Now for the issues. In each of these cases I was hoping maybe someone can help clue me in to what needs to be fixed, and approximate cost?

1.) When starting cold, it kind of stutters for a bit before it starts; I mean it makes that chug-chug-chug-chug sound for a few seconds before it starts combusting. I don't know if I am describing this right but hopefully you know what I mean. I'm hoping this just means a new starter or something... ? Oddly though, this only happens cold. i.e. when I got gas, and then got back in and started the car (so it had only been off for about five minutes) it started fine.

2.) It says service ride control. But it handles very well. No obvious suspension or alignment issues when driving but again, I'm no mechanic.

3.) It said add washer fluid. I added about half a bottle, message is now gone, but nothing shoots out when I turn the wiper control thing to make it spray.

4.) When I first took it on the highway, a message popped up after a few minutes that said check coolant level (and this one made my heart sink a little) and for a while that message and the ride control one were both showing. However, the temperature gauge never went up very far. It always stayed between the 12:00 mark and the very next mark. I'm hoping that means it wasn't really getting very hot; maybe it just needs coolant added?
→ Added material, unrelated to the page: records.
(** X18.  The guards of the unlock builder, in the order the code tests
    them: without a connected wallet the result is [Wallet not connected];
    with a wallet and no UTXO at the script, [No UTXOs found at this script
    address]; and when the address derived from the stored compiled script
    is not the stored address, [Failed to unlock script: Script address
    mismatch].  In the three cases the world is unchanged. *)
Theorem unlock_guards env script witnessData w :
  (walletAddress env = None ->
     unlockScript env script witnessData w = (inl "Wallet not connected", w))
  /\ (forall wallet, walletAddress env = Some wallet -> utxos script = [] ->
        unlockScript env script witnessData w
        = (inl "No UTXOs found at this script address", w))
  /\ (forall wallet key pay,
        walletAddress env = Some wallet ->
        utxos script <> [] ->
        getPublicKey env = Some key ->
        p2wsh env (Buffer_from_hex (compiledScript (tracked script))) = inr pay ->
        p2wsh_address pay <> Some (scriptAddress (tracked script)) ->
        unlockScript env script witnessData w
        = (inl "Failed to unlock script: Script address mismatch", w)).
Proof.
  split; [|split].
  - intros H. unfold unlockScript. now rewrite H.
  - intros wallet H Hu. unfold unlockScript. now rewrite H, Hu.
  - intros wallet key pay Hw Hu Hk Hp Hne.
    unfold unlockScript. rewrite Hw.
    destruct (utxos script) as [|u0 us] eqn:Hus; [congruence|].
    change (length (u0 :: us) =? 0)%nat with false. cbv iota.
    unfold try_catch, unlock_body, mbind, M_bind, lift, unlock_transaction, assemble.
    rewrite Hk, Hp. simpl.
    destruct (p2wsh_address pay) as [addr|]; [|reflexivity].
    destruct (String.eqb_spec addr (scriptAddress (tracked script))) as [->|];
      [congruence|reflexivity].
Qed.

(** A card whose address holds nothing any more. *)
Lemma unlock_guards_witness :
  unlockScript (Scenario.env_with []) Cases.emptied ["0x01"] Scenario.empty_world
  = (inl "No UTXOs found at this script address", Scenario.empty_world).
Proof.
  exact (proj1 (proj2 (unlock_guards (Scenario.env_with []) Cases.emptied ["0x01"]
                         Scenario.empty_world))
           Scenario.wallet eq_refl eq_refl).
Defined.




End UnlockMore.

(** ** The witness encoders *)

Section EncodersMore.

Lemma prefix_is_compact_size n :
  n <= 65535 -> witness_item_prefix n = compact_size n.
Proof.
  intros H. unfold witness_item_prefix, compact_size.
  destruct (n <? 253); [reflexivity|].
  destruct (Z.leb_spec n 65535); [reflexivity|lia].
Qed.

(** X20.  The three encoders of a witness stack in the unlock code agree
    where their simplifications hold.  For fewer than 253 items, the
    encoder of the primary finalizer writes what the compact-size helper
    [witnessStackToBuffer] writes as long as no item exceeds 65535 bytes,
    and the encoder of the fallback path, which writes every length on one
    byte, agrees with both as long as every item is shorter than 253
    bytes. *)
Theorem witness_encodings_agree (stack : list Buffer) :
  Z.of_nat (length stack) < 253 ->
  (Forall (fun item => Z.of_nat (length item) <= 65535) stack ->
   witness_buffer stack = witnessStackToBuffer stack)
  /\ (Forall (fun item => Z.of_nat (length item) < 253) stack ->
      fallback_witness_buffer stack = witnessStackToBuffer stack
      /\ fallback_witness_buffer stack = witness_buffer stack).
Proof.
  intros Hn.
  assert (Hcount : compact_size (Z.of_nat (length stack))
                   = [byte_of_Z (Z.of_nat (length stack))]).
  { unfold compact_size.
    destruct (Z.ltb_spec (Z.of_nat (length stack)) 253); [reflexivity|lia]. }
  assert (H1 : Forall (fun item => Z.of_nat (length item) <= 65535) stack ->
               witness_buffer stack = witnessStackToBuffer stack).
  { intros Hall. unfold witness_buffer, witnessStackToBuffer. rewrite Hcount. simpl.
    do 2 f_equal. apply List.map_ext_Forall.
    eapply Forall_impl; [exact Hall|]. intros item Hitem. simpl.
    now rewrite prefix_is_compact_size. }
  split; [exact H1|]. intros Hall.
  assert (H2 : fallback_witness_buffer stack = witnessStackToBuffer stack).
  { unfold fallback_witness_buffer, witnessStackToBuffer. rewrite Hcount. simpl.
    do 2 f_equal. apply List.map_ext_Forall.
    eapply Forall_impl; [exact Hall|]. intros item Hitem. cbv beta in Hitem. simpl.
    unfold compact_size.
    destruct (Z.ltb_spec (Z.of_nat (length item)) 253); [reflexivity|lia]. }
  split; [exact H2|]. rewrite H2, H1; [reflexivity|].
  eapply Forall_impl; [exact Hall|]. intros item Hitem. cbv beta in Hitem. lia.
Qed.

(** A stack of a one-byte item, the script and an empty item. *)
Lemma witness_encodings_agree_witness :
  fallback_witness_buffer [[x01]; [x51]; []] = [x03; x01; x01; x01; x51; x00]
  /\ fallback_witness_buffer [[x01]; [x51]; []] = witness_buffer [[x01]; [x51]; []].
Proof.
  split; [reflexivity|].
  apply (witness_encodings_agree [[x01]; [x51]; []]).
  - simpl. lia.
  - repeat constructor; simpl; lia.
Defined.

End EncodersMore.

(** ** The script list and the script card *)

Section CardMore.

(** X21.  The fee notice of a script card and the unlock builder decide
    sponsorship by different rules (the card on the balance of the address
    with a fee of 375, the builder on the first UTXO with a fee of 1500).
    For a script as the list loads it: whenever the card announces that
    the wallet will sponsor the fee, the builder does sponsor; and the card
    announces that the fee is deducted from the script funds while the
    builder in fact calls for the wallet exactly when the balance is at
    least 921 and the first UTXO is below 2046. *)
Theorem card_notice_and_builder env r u :
  utxos (load_one env r) !! 0%nat = Some u ->
  let shown := card_needsWalletSponsorship (balance (load_one env r)) in
  (shown = true -> needsWalletSponsorship (value u) = true)
  /\ (shown = false /\ needsWalletSponsorship (value u) = true
      <-> 921 <= balance (load_one env r) /\ value u < 2046).
Proof.
  intros Hu shown.
  destruct (load_one_balance env r) as (Hall & Hbal & _).
  pose proof (foldl_sum_ge _ Hall u Hu) as Hle. rewrite <- Hbal in Hle.
  unfold shown, card_needsWalletSponsorship, needsWalletSponsorship,
    card_estimatedFee, actualMinFee, estimatedFee, minRelayFee. simpl.
  destruct (Z.ltb_spec (balance (load_one env r)) 375),
           (Z.ltb_spec (balance (load_one env r) - 375) 546),
           (Z.ltb_spec (value u) 1500),
           (Z.ltb_spec (value u - 1500) 546); simpl;
    (split; [intros; first [reflexivity|discriminate|lia]|]);
    (split; [intros [? ?]; first [discriminate|lia]
            |intros [? ?]; first [lia|split; reflexivity]]).
Qed.

(** A script holding one UTXO of 1000 sats: the card announces a deduction
    from the script funds, the builder asks the wallet. *)
Lemma card_notice_and_builder_witness :
  card_needsWalletSponsorship
    (balance (load_one (Cases.chain_with_script [mkUtxo "beef" 0 1000])
                       (tracked (Scenario.locked 1000)))) = false
  /\ needsWalletSponsorship 1000 = true.
Proof.
  apply (proj2 (card_notice_and_builder
                  (Cases.chain_with_script [mkUtxo "beef" 0 1000])
                  (tracked (Scenario.locked 1000)) (mkUtxo "beef" 0 1000) eq_refl)).
  split; [vm_compute; discriminate|reflexivity].
Defined.

(** X22.  The unlock form never loses its last field: removing a field
    from a form that has fields leaves at least one, whatever the index;
    adding a field and removing the added one gives the form back. *)
Theorem witness_inputs_never_empty (witnessInputs : list string) (i : nat) :
  witnessInputs <> [] ->
  removeWitnessInput i witnessInputs <> []
  /\ addWitnessInput witnessInputs <> []
  /\ removeWitnessInput (length witnessInputs) (addWitnessInput witnessInputs)
     = witnessInputs.
Proof.
  intros Hne. split; [|split].
  - unfold removeWitnessInput.
    destruct witnessInputs as [|a [|b l]]; [congruence|discriminate|].
    simpl. destruct i as [|[|i]]; discriminate.
  - unfold addWitnessInput. destruct witnessInputs; discriminate.
  - unfold removeWitnessInput, addWitnessInput.
    destruct witnessInputs as [|a l]; [congruence|].
    rewrite length_app. simpl.
    replace (1 <? S (length l + 1))%nat with true
      by (symmetry; apply Nat.ltb_lt; lia).
    clear Hne. revert a. induction l as [|b l IH]; intros a; [reflexivity|].
    simpl. f_equal. apply IH.
Qed.

(** The form as it opens, with its single empty field. *)
Lemma witness_inputs_never_empty_witness :
  removeWitnessInput 0 [""] = [""]
  /\ removeWitnessInput 1 (addWitnessInput [""]) = [""].
Proof.
  split; [reflexivity|].
  refine (proj2 (proj2 (witness_inputs_never_empty [""] 0 _))). discriminate.
Defined.












(** X25.  The bytes the card previews and hashes for a witness field
    against the bytes the builder puts on the witness stack for it.  They
    are the same for a field without surrounding white space that is a hex
    literal, or a text that is neither a boolean keyword nor a decimal
    number.  They differ by construction for a decimal number (the builder
    encodes the number, the preview takes the digits as text), and for a
    hex literal typed after white space (the preview decodes the hex, the
    builder takes the field, white space and [0x] included, as text). *)
Theorem preview_and_witness input :
  (trim input = input ->
   startsWith input "0x" = true
   \/ (input <> "OP_TRUE" /\ input <> "1" /\ input <> "OP_FALSE" /\ input <> "0"
       /\ matches_digits input = false) ->
   preview_bytes input = witness_item input)
  /\ (matches_digits input = true -> input <> "1" -> input <> "0" ->
      witness_item input = encode (parseInt input)
      /\ preview_bytes input = Buffer_from_utf8 input)
  /\ (forall c rest, input = String c rest -> is_space c = true ->
      startsWith (trim input) "0x" = true ->
      witness_item input = Buffer_from_utf8 input
      /\ preview_bytes input = Buffer_from_hex (slice 2 (trim input))).
Proof.
  split; [|split].
  - intros Htrim Hform. unfold preview_bytes, witness_item. rewrite Htrim.
    destruct (startsWith input "0x"); [reflexivity|].
    destruct Hform as [|(H1 & H2 & H3 & H4 & Hd)]; [discriminate|].
    apply String.eqb_neq in H1, H2, H3, H4. now rewrite H1, H2, H3, H4, Hd.
  - intros Hd H1 H0.
    assert (Hall : all_digits input = true) by (destruct input; [discriminate|exact Hd]).
    split.
    + unfold witness_item. rewrite (digits_not_hex _ Hall).
      apply String.eqb_neq in H1, H0. rewrite H1, H0, Hd.
      destruct (String.eqb_spec input "OP_TRUE") as [->|]; [discriminate Hd|].
      destruct (String.eqb_spec input "OP_FALSE") as [->|]; [discriminate Hd|].
      reflexivity.
    + unfold preview_bytes. rewrite (all_digits_trim _ Hall), (digits_not_hex _ Hall).
      reflexivity.
  - intros c rest -> Hsp Hx. split.
    + destruct c as [[] [] [] [] [] [] [] []]; try discriminate Hsp; reflexivity.
    + unfold preview_bytes. now rewrite Hx.
Qed.

(** The field [300], and the field [0xabcd] typed after a space. *)
Lemma preview_and_witness_witness :
  (witness_item "300" = [x2c; x01] /\ preview_bytes "300" = [x33; x30; x30])
  /\ (witness_item " 0xabcd" = [x20; x30; x78; x61; x62; x63; x64]
      /\ preview_bytes " 0xabcd" = [xab; xcd]).
Proof.
  split.
  - refine (proj1 (proj2 (preview_and_witness "300")) eq_refl _ _); discriminate.
  - exact (proj2 (proj2 (preview_and_witness " 0xabcd")) " "%char "0xabcd"
             eq_refl eq_refl eq_refl).
Defined.

End CardMore.

(** ** The funding builder: what the planned transaction spends and pays *)

Section FundingMore.




End FundingMore.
I bought some Peak antifreeze the kind that comes in the gold container, and says global, and says it can be used with anything (green, orange, magenta, etc antifreeze) and can be used to top off gm dexcool. I wanted to get dexcool but this was all I could find and I was freaking out about the message. However, when I tried to remove to pressure cap I unscrewed it a little (to use the clock analogy again, you know how the arrows are pointing toward the tube that goes into the coolant tank when its sealed? well, if that is 3:00, I turned it back to 12:00) and it was totally loose like I could jiggle it around, but it would not come UP or OFF! It was the weirdest thing is there some trick to opening these?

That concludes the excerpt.